→ **Action item**: Please set down the line that contains "(** ** The source of an operation *)" and every line below it through the last, exactly as written, with no other lines.

→ **Exercise data**:
(* ===== verification/Operation.v ===== *)
(** * Operation: the persisted operation and its state machine

    Models [domain/src/operation.rs] (states, events, the transition matrix,
    the operation record), [domain/src/failure_kind.rs] and
    [domain/src/batch_operation.rs] (the batch parent, the derived batch state
    and the outcome counts). *)
From S2P Require Import Prelude Text.

(** ** Stable codes

    Every persisted enumeration has a stable code ([as_str]) and a parser of it
    ([FromStr]).  [StableCode] is what persistence and the protocol rely on:
    the parser inverts the code and accepts nothing else. *)
Class StableCode (T E : Type) := {
  code_str : T → str;
  code_parse : str → result T E;
  code_parse_str : ∀ x, code_parse (code_str x) = Ok x;
  code_parse_sound : ∀ s x, code_parse s = Ok x → s = code_str x;
}.

(** A [match] on string literals: the first literal equal to [value]. *)
Fixpoint match_str {T} (value : str) (arms : list (string * T)) : option T :=
  match arms with
  | [] => None
  | (literal, x) :: arms => if decide (value = lit literal) then Some x else match_str value arms
  end.

Lemma match_str_sound {T} (f : T → str) value (arms : list (string * T)) x :
  Forall (λ arm, lit arm.1 = f arm.2) arms →
  match_str value arms = Some x → value = f x.
Proof.
  induction 1 as [|[l y] arms Hl Harms IH]; simpl; [done|].
  case_decide; [intros [= <-]; simpl in Hl; congruence | done].
Qed.

(** Proves the two laws of a [StableCode] whose parser is [match_str]. *)
Ltac solve_code :=
  lazymatch goal with
  | |- ∀ s x, ok_or (match_str s _) _ = Ok x → s = ?f x =>
      intros s x H; apply ok_or_ok in H;
      eapply (match_str_sound f); [|exact H]; repeat constructor
  | |- _ => intros []; vm_compute; reflexivity
  end.

Lemma code_str_inj `{StableCode T E} x y : code_str x = code_str y → x = y.
Proof. intros Hxy. pose proof (code_parse_str x). rewrite Hxy, code_parse_str in *. congruence. Qed.

(** ** States and events *)

Inductive OperationState :=
| Queued | Validating | Running | WaitingRemote | Verifying
| Succeeded | Failed | Unknown | Cancelled.

#[export] Instance OperationState_eq_dec : EqDecision OperationState.
Proof. solve_decision. Defined.

Definition OperationState_as_str (s : OperationState) : str :=
  match s with
  | Queued => lit "queued"
  | Validating => lit "validating"
  | Running => lit "running"
  | WaitingRemote => lit "waiting-remote"
  | Verifying => lit "verifying"
  | Succeeded => lit "succeeded"
  | Failed => lit "failed"
  | Unknown => lit "unknown"
  | Cancelled => lit "cancelled"
  end.

Inductive OperationStateParseError := OperationStateParseErr.

Definition OperationState_from_str (value : str)
    : result OperationState OperationStateParseError :=
  ok_or (match_str value
    [("queued", Queued); ("validating", Validating); ("running", Running);
     ("waiting-remote", WaitingRemote); ("verifying", Verifying);
     ("succeeded", Succeeded); ("failed", Failed); ("unknown", Unknown);
     ("cancelled", Cancelled)]%string) OperationStateParseErr.

#[export, refine] Instance OperationState_code : StableCode OperationState OperationStateParseError :=
  { code_str := OperationState_as_str; code_parse := OperationState_from_str }.
Proof. all: unfold OperationState_from_str; solve_code. Defined.

Definition is_terminal (s : OperationState) : bool :=
  match s with
  | Succeeded | Failed | Unknown | Cancelled => true
  | _ => false
  end.

Definition is_active (s : OperationState) : bool :=
  match s with
  | Queued | Validating | Running | WaitingRemote | Verifying => true
  | _ => false
  end.

Inductive OperationEvent :=
| EvValidationStarted | EvValidationPassed | EvExecutionAccepted
| EvRemoteTaskStarted | EvRemoteTaskCompleted | EvVerificationPassed
| EvFailed | EvCancellationRequested | EvOutcomeUnknown.

#[export] Instance OperationEvent_eq_dec : EqDecision OperationEvent.
Proof. solve_decision. Defined.

Definition OperationEvent_as_str (e : OperationEvent) : str :=
  match e with
  | EvValidationStarted => lit "validation-started"
  | EvValidationPassed => lit "validation-passed"
  | EvExecutionAccepted => lit "execution-accepted"
  | EvRemoteTaskStarted => lit "remote-task-started"
  | EvRemoteTaskCompleted => lit "remote-task-completed"
  | EvVerificationPassed => lit "verification-passed"
  | EvFailed => lit "failed"
  | EvCancellationRequested => lit "cancellation-requested"
  | EvOutcomeUnknown => lit "outcome-unknown"
  end.

Record InvalidTransition := mk_invalid_transition {
  it_from : OperationState;
  it_event : OperationEvent;
}.

#[export] Instance InvalidTransition_eq_dec : EqDecision InvalidTransition.
Proof. solve_decision. Defined.

Definition invalid_transition (current : OperationState) (event : OperationEvent)
    : InvalidTransition :=
  {| it_from := current; it_event := event |}.

(** The transition matrix, arm for arm. *)
Definition transition (current : OperationState) (event : OperationEvent)
    : result OperationState InvalidTransition :=
  match current with
  | Queued =>
      match event with
      | EvValidationStarted => Ok Validating
      | EvFailed => Ok Failed
      | EvCancellationRequested => Ok Cancelled
      | EvValidationPassed | EvExecutionAccepted | EvRemoteTaskStarted
      | EvRemoteTaskCompleted | EvVerificationPassed | EvOutcomeUnknown =>
          Err (invalid_transition current event)
      end
  | Validating =>
      match event with
      | EvValidationPassed => Ok Running
      | EvFailed => Ok Failed
      | EvCancellationRequested => Ok Cancelled
      | EvValidationStarted | EvExecutionAccepted | EvRemoteTaskStarted
      | EvRemoteTaskCompleted | EvVerificationPassed | EvOutcomeUnknown =>
          Err (invalid_transition current event)
      end
  | Running =>
      match event with
      | EvExecutionAccepted => Ok Verifying
      | EvRemoteTaskStarted => Ok WaitingRemote
      | EvFailed => Ok Failed
      | EvCancellationRequested => Ok Cancelled
      | EvOutcomeUnknown => Ok Unknown
      | EvValidationStarted | EvValidationPassed | EvRemoteTaskCompleted
      | EvVerificationPassed => Err (invalid_transition current event)
      end
  | WaitingRemote =>
      match event with
      | EvRemoteTaskCompleted => Ok Verifying
      | EvFailed => Ok Failed
      | EvCancellationRequested => Ok Cancelled
      | EvOutcomeUnknown => Ok Unknown
      | EvValidationStarted | EvValidationPassed | EvExecutionAccepted
      | EvRemoteTaskStarted | EvVerificationPassed =>
          Err (invalid_transition current event)
      end
  | Verifying =>
      match event with
      | EvVerificationPassed => Ok Succeeded
      | EvFailed => Ok Failed
      | EvOutcomeUnknown => Ok Unknown
      | EvValidationStarted | EvValidationPassed | EvExecutionAccepted
      | EvRemoteTaskStarted | EvRemoteTaskCompleted | EvCancellationRequested =>
          Err (invalid_transition current event)
      end
  | Succeeded | Failed | Unknown | Cancelled => Err (invalid_transition current event)
  end.

(** ** The source of an operation *)

Inductive OperationSource := SourceStandalone | SourceSite | SourceCenter.

#[export] Instance OperationSource_eq_dec : EqDecision OperationSource.
Proof. solve_decision. Defined.

Definition OperationSource_as_str (s : OperationSource) : str :=
  match s with
  | SourceStandalone => lit "standalone"
  | SourceSite => lit "site"
  | SourceCenter => lit "center"
  end.

Inductive OperationSourceParseError := OperationSourceParseErr.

→ **Output of the exercise**:
(** ** The source of an operation *)

Inductive OperationSource := SourceStandalone | SourceSite | SourceCenter.

#[export] Instance OperationSource_eq_dec : EqDecision OperationSource.
Proof. solve_decision. Defined.

Definition OperationSource_as_str (s : OperationSource) : str :=
  match s with
  | SourceStandalone => lit "standalone"
  | SourceSite => lit "site"
  | SourceCenter => lit "center"
  end.

Inductive OperationSourceParseError := OperationSourceParseErr.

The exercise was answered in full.